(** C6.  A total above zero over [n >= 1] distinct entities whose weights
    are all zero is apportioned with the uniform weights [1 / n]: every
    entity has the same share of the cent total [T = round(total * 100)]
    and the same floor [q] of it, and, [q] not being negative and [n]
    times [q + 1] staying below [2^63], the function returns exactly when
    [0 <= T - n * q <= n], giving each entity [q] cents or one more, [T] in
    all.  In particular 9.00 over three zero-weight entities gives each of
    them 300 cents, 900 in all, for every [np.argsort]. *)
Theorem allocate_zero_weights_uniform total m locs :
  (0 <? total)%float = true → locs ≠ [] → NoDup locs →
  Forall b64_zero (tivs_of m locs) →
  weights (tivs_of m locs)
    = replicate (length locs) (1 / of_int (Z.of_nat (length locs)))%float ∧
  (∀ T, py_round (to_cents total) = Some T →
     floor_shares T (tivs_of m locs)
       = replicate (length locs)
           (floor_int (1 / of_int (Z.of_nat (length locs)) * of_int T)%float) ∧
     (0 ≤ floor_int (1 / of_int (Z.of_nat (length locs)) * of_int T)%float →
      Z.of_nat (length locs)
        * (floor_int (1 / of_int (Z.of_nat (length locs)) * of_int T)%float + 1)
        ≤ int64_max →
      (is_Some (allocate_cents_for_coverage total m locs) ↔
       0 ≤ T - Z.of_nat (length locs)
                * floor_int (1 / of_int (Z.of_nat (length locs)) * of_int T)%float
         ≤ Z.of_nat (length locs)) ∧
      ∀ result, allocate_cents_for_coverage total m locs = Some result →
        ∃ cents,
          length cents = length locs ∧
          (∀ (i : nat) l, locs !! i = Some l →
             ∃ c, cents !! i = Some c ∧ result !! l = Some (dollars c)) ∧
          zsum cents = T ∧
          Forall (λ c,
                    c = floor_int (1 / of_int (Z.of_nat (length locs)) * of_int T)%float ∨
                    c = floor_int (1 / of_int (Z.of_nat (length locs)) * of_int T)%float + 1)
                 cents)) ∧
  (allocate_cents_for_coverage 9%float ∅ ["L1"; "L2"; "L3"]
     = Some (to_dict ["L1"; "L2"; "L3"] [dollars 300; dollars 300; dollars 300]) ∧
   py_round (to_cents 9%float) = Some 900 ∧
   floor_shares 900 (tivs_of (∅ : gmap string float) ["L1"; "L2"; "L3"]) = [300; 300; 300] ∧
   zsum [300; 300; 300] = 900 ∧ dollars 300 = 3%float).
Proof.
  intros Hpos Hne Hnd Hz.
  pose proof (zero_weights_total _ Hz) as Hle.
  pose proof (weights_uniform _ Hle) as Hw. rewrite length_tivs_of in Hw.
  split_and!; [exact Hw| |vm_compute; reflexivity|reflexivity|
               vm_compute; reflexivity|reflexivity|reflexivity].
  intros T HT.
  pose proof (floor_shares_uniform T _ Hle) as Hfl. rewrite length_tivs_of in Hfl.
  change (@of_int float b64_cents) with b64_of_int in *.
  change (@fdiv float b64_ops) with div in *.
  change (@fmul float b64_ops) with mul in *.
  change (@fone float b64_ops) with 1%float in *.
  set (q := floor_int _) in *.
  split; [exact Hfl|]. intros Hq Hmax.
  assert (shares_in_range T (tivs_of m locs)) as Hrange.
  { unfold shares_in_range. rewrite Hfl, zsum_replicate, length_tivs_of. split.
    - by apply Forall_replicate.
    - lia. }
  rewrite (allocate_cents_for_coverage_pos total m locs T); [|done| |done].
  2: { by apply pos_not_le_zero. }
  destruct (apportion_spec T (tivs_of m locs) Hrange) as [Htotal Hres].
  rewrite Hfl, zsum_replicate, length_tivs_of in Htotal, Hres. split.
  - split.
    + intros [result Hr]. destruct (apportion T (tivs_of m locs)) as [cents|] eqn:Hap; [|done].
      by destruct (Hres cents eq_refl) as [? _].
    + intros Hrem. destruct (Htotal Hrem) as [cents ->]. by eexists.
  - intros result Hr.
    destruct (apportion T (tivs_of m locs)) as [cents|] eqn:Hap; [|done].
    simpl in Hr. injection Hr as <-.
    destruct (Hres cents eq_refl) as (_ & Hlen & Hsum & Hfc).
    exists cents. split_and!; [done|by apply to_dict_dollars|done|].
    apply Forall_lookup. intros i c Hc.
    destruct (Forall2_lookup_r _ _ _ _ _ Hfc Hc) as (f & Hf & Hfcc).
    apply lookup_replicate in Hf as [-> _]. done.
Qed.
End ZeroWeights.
* * *
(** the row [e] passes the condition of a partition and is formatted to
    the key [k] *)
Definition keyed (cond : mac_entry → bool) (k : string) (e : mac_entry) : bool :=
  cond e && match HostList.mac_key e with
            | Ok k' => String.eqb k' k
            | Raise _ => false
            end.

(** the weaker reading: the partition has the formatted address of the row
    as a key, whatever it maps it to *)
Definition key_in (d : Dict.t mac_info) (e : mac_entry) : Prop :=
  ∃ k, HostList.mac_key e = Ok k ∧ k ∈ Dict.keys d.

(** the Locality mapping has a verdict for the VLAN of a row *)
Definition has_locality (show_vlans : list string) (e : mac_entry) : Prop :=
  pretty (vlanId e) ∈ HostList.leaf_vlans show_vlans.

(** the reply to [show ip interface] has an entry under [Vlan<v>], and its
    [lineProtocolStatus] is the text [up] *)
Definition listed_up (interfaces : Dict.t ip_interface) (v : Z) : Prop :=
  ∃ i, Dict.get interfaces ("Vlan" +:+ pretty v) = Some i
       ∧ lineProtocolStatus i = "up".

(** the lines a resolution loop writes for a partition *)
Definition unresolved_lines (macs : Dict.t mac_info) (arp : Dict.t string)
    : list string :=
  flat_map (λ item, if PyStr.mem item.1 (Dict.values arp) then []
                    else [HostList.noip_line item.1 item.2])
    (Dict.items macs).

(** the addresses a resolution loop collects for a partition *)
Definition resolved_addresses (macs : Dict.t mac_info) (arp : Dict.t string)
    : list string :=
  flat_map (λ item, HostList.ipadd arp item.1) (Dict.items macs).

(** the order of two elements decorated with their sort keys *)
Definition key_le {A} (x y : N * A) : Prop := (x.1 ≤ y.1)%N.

* Exercise instructions: Copy each line above where the string "pretty" occurs.

* Response:
  pretty (vlanId e) ∈ HostList.leaf_vlans show_vlans.
  ∃ i, Dict.get interfaces ("Vlan" +:+ pretty v) = Some i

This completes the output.